Learning Path
Type of DUT signals
Global Signal - initial block is extremely useful
⇒ Will be utilised in testbench block(stimulus generation)
⇒ rest others will be utilised in the verification environment
Format of Initial Block in Testbench
⇒ Testbench module do not have ay input and output ports.
⇒ initial start execution at 0nsec (can have single or multiple statements) ⇒ reg holds the value
`timescale 1ns/1ps
module tb;
reg a = 0;
initial a = 1;
initial begin
a = 1;
#10;
a = 0;
endmodule
Usage of Initial Block
module tb();
///global signal clk, rst
reg clk; //defining a variable
reg rst;
reg[3:0] temp; //generating random waveform for muliple signal
initial begin //1. initialising a GLOBAL variable
clk = 1'b0; //generating a single bit value which 0 in binary format
rst = 1'b0;
end
//2. Random signal for data/ control
initial begin
rst = 1'b1;
#30;
rst = 1'b0;
end
initial begin
temp = 4'b0100; //4 Bits of temp
#10;
temp = 4'b1100;
#10;
temp = 4'b0011;
#10;
end
//3. System Task at the start of simulation
initial begin //as a control statement
$dumpfile("dump.vcd");
$dumpvars;
end
//send the values on console whenever there are changes in the value
//4. Analyzing values of variable on console
initial begin
$monitor("Temp : %0d at time: %0t", temp, $time);
end
//5. Stop simulation by forcefully calling $finish
initial begin
#200;
$finish();
end
endmodule
⇒ Initialized Variable ⇒ Generate Reset Signal ⇒ Executing System Task
Format of always block
'timescale 1ns / 1ps
module tb();
always@() // always_comb(combinational), always_ff(sequential), always_latch(latch)

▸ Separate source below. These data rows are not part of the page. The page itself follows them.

(* ===== verification/OrderApiTheorems.v ===== *)
(** The audited order workflow from its routes to its tables: what an accepted command has committed, and what the
    pages of an order's history hold. *)
From Stdlib Require Import Ascii String.
From S2P Require Import Prelude GraphLib JwtLib SqlTx SqlModel Threads OrderWorkflow OrderWorkflowProofs OrderWorkflowModel OrderWorkflowTheorems OrderReads OrderApi OrderApiProofs.

(** ** Validated commands are valid *)

Section Validation.
Context `{MR : MapRange}.
Lemma identifier_idem raw v : normalizeIdentifier raw = inr v → normalizeIdentifier v = inr v.
Proof.
  intros H. assert (v = TrimSpace raw) as ->. { unfold normalizeIdentifier in H. destruct (_ || _); [done|]. by injection H. }
  unfold normalizeIdentifier in *. by rewrite TrimSpace_idem.
Qed.
Lemma create_idem raw v : CreateCommand_validate raw = inr v → CreateCommand_validate v = inr v.
Proof.
  unfold CreateCommand_validate. intros (o & Ho & (k & Hk & (m & Hm & [= <-])%and_then_inr)%and_then_inr)%and_then_inr. cbn.
  rewrite (identifier_idem _ _ Ho), (identifier_idem _ _ Hk). pose proof Hm as [-> _]%metadata_valid. by rewrite Hm.
Qed.
Lemma transition_idem raw v : TransitionCommand_validate raw = inr v → TransitionCommand_validate v = inr v.
Proof.
  unfold TransitionCommand_validate. intros (o & Ho & (k & Hk & H)%and_then_inr)%and_then_inr.
  destruct (negb _ || _) eqn:E1; [done|]. destruct (bool_decide (_ ∧ _)) eqn:E2; [done|].
  destruct (bool_decide (tc_Action raw = _ ∧ _)) eqn:E3; [done|]. apply and_then_inr in H as (m & Hm & [= <-]). cbn [tc_OrderID tc_CommandID tc_Reason tc_Action tc_Metadata].
  rewrite (identifier_idem _ _ Ho), (identifier_idem _ _ Hk). cbn [and_then]. rewrite TrimSpace_idem, E1, E2, E3.
  pose proof Hm as [-> _]%metadata_valid. by rewrite Hm.
Qed.
End Validation.

Section Api.
Context `{GU : GoUnicode} `{JD : JsonDecoder} `{DL : !DecoderLaws} `{MR : MapRange} `{PD : PgDriver} `{AT : AuditTypes} `{AL : !AuditLib} `{JB : Jsonb}.
Context {E : Type} `{SE : !SqlEngine Tables Write E} `{OS : !OutboxStore E} `{SR : !SqlRows E} `{AR : !AuditReader}.
Context `{HE : !HealthReader (World Tables E)}.
Context `{LW : !AuditLaws} `{SL : !SqlLaws others workflow_sentinel} `{OL : !OutboxLaws (E := E)}.
Context (with_timeout : Z → Ctx → Ctx) (config : HTTPConfig) (service : Ptr Service) (store : Ptr HistoryStore).

(** The adapter over the service and the history store. *)
#[local] Instance sql_commands : CommandService (World Tables E) :=
  {| service_Create := Create service; service_Transition := Transition service |}.
#[local] Instance sql_reader : HistoryReader (World Tables E) :=
  {| reader_Find query := let! entries := Find store query in ret (Some entries) |}.

Lemma under_timeout_run {S A} timeout (m : GoM S A) after c s o c' s' :
  under_timeout with_timeout timeout m after c s = (o, c', s') →
  ∃ c1 o1 c2, m c1 s = (o1, c2, s') ∧
    match o with Val (inr a) => o1 = Val a | Val (inl _) => o1 ≠ Panic | _ => o1 = Panic end.
Proof.
  unfold under_timeout, bind. destruct (m (with_timeout timeout c) s) as [[[a|e|] c2] s2] eqn:Em.
  - destruct after; cbn.
    + destruct (ctxErr c2 s2) as [[o3 c3] s3] eqn:E3. apply ctxErr_inv in E3 as [-> [->|[cause ->]]]; intros [= <- <- <-]; by eauto.
    + intros [= <- <- <-]; by eauto.
  - intros [= <- <- <-]; by eauto.
  - intros [= <- <- <-]; by eauto.
Qed.
Lemma service_error_run {S} err c (s : S) o c' s' :
  respondServiceError err c s = (o, c', s') → s' = s ∧ ∃ r, o = Val r ∧ match r with Respond _ _ => False | _ => True end.
Proof.
  assert (match service_error err with Respond _ _ => False | _ => True end) as He by (unfold service_error; repeat case_match; done).
  unfold respondServiceError, settle. destruct (errors_Is err _); [|intros [= <- <- <-]; eauto].
  destruct (ctxErr c s) as [[o1 c1] s1] eqn:E1. apply ctxErr_inv in E1 as [-> [->|[cause ->]]]; intros [= <- <- <-]; split; eauto.
  eexists. split; [done|]. by destruct (errors_Is _ _).
Qed.
Lemma decode_error_run err : match respondDecodeError err with Respond _ _ => False | _ => True end.
Proof. unfold respondDecodeError. by repeat case_match. Qed.

(** The command a request posts with a strict body, and the status of a new order. *)
Inductive posted : HttpRequest → Command → Z → Prop :=
  | posted_order body c : strict_body true ParseMediaType json_tokens decode_create (hc_MaximumBodyBytes config) body c →
      posted (PostOrders body) (Creating c) 201
  | posted_transition body c : strict_body true ParseMediaType json_tokens decode_transition (hc_MaximumBodyBytes config) body c →
      posted (PostTransitions body) (Transiting c) 200.
Definition for_command (request : HttpRequest) : Prop := match request with PostOrders _ | PostTransitions _ => True | _ => False end.
Definition no_data (response : Response) : Prop := match response with Respond _ _ => False | _ => True end.
(** What an answer to a request for a command says of the database: an order is shown for a posted command that is valid,
    and as it settled; for a body that is not strict nothing is done. *)
Definition honest (request : HttpRequest) (response : Response) (t t' : Tables) : Prop :=
  match response with
  | Respond status (DataOrder order event_id key delivery replayed) =>
      ∃ command created intent, posted request command created ∧ valid_command command = Some (event_id, intent) ∧
        status = (if replayed then 200 else created) ∧ key = event_id ∧ delivery = "asynchronous" ∧
        settled event_id intent (Val (order, replayed)) t t'
  | Respond _ _ => False
  | _ => others t t'
  end ∧
  ((∀ command created, ¬ posted request command created) → t' = t ∧ ∃ problem, response = RespondError problem).
Lemma honest_others request command created response t t' :
  posted request command created → no_data response → others t t' → honest request response t t'.
Proof. intros Hp Hd Ho. split; [by destruct response|]. intros Hno. by destruct (Hno _ _ Hp). Qed.
Lemma decode_error_honest request err t : honest request (respondDecodeError err) t t.
Proof.
  assert (∃ problem, respondDecodeError err = RespondError problem) as [problem Hr] by (unfold respondDecodeError; repeat case_match; by eexists).
  rewrite Hr. split; [reflexivity|]. eauto.
Qed.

// for testbench code, it's always
always statement;
always begin
..................
..................
..................
end
endmodule
y = a & b , Comb ⇒ all inputs, Sequential ⇒ Clock
always@(a,b) always@(posedge clk)
Usage of always block
`timescale 1ns/1ps
module tb();
reg clk; //x
reg rst;
reg clk50 = 0;
reg clk25 = 0;
initial begin
clk = 1'b0;
rst = 1'b0;
clk50 = 0;
end
always #5 clk = ~clk; //100 Mhz
always #10 clk50 = ~clk50; //50 Mhz
always #20 clk25 = ~clk25; //25 Mhz
initial begin
$dumpfile("dump.vcd");
$dumpvars;
end
initial begin
#200;
$finish();
end
endmodule
⇒ Generate Clock Signal
Aligning reference of the generated clock and reference clock
`timescale 1ns/1ps
module tb();
reg clk; //x
reg rst;
reg clk50 = 0;
reg clk25 = 0;
initial begin
clk = 1'b0;
rst = 1'b0;
clk50 = 0;
end
/*
always #5 clk = ~clk; //100 Mhz
always #10 clk50 = ~clk50; //50 Mhz
always #20 clk25 = ~clk25; //25 Mhz
*/
always #5 clk = ~clk;
always begin
#5;
clk50 = 1;
#10;
clk50 = 0;
#5;
end
always begin
#5;
clk25 = 1;
#20;
clk25 = 0;
#15;
initial begin
$dumpfile("dump.vcd");
$dumpvars;
end
initial begin
#200;
$finish();
end
endmodule
⇒ Both have their edge aligned
Understanding ‘timescale directive
`timescale 1ns / 1ns //1 -> 10^0
// 10^3 -> 1
module tb();
reg clk16 = 0;
reg clk8 = 0; //initialize variable
always #31.25 clk16 = clk16;
always #62.5 clk8 = ~clk8;
initial begin
$dumpfile("dump.vcd");
$dumpvars;
end
initial begin
#200
$finish();
end
endmodule
Understanding parameters for generating Clock
`timescale 1ns/ 1ps
module tb();
reg clk = 0;
reg clk50 = 0;
always #5 clk = ~clk //100 Mhz
real phase = 10;
real ton = 5;
real toff = 5;
initial begin
#phase;
while(1) begin
clk50 = 1;
#ton;
clk50 = 0;
#toff;
end
end
initial begin
#200;
$finish();
end
endmodule
Another way using task
`timescale 1ns/ 1ps
module tb();
reg clk = 0;
reg clk50 = 0;
always #5 clk = ~clk //100 Mhz
/*
real phase = 10;
real ton = 5;
real toff = 5;
*/*
task clkgen(input real phase, input real ron, input real toff);
#phase;
while(1) begin
clk50 = 1;
#ton;
clk50 = 0;
#toff;
end
endtask
initial begin
clkgen(7,5,5);
end
initial begin
#200;
$finish();
end
endmodule
`timescale 1ns / 1ps
module tb()'
reg clk = 0;
reg clk50 = 0;
always #5 clk = ~clk; //100 Mhz
/*
real phase = 10;
real ton = 5;
real toff = 5;
*/
/*
task clkgen(input real phase, input real ton, input real toff);
#phase;
while(1) begin
clk50 = 1;
#ton;
clk50 = 0;
#toff;
end
endtask
*/
task calc (input real freq_hz, input real duty_cycle, input real phase,
output real pout, output real ton, output real toff);
pout = phase;
ton = (1000_000_000 / frewq_hz) - ton;
endtask
task clkgen(input real phase, input real ton, input real toff);
@(possedge clk);
#phase;
while(1) begin
clk50 = 1;
#ton;
clk50 = 0;
#toff;
end
endtask
real phase;
real ton;
real toff;
initial begin
calc(100_000_000, 0.1,2,phase,ton,toff)
clkgen(phase,ton,toff);
end
initial begin
#200;
$finish();
end
endmodule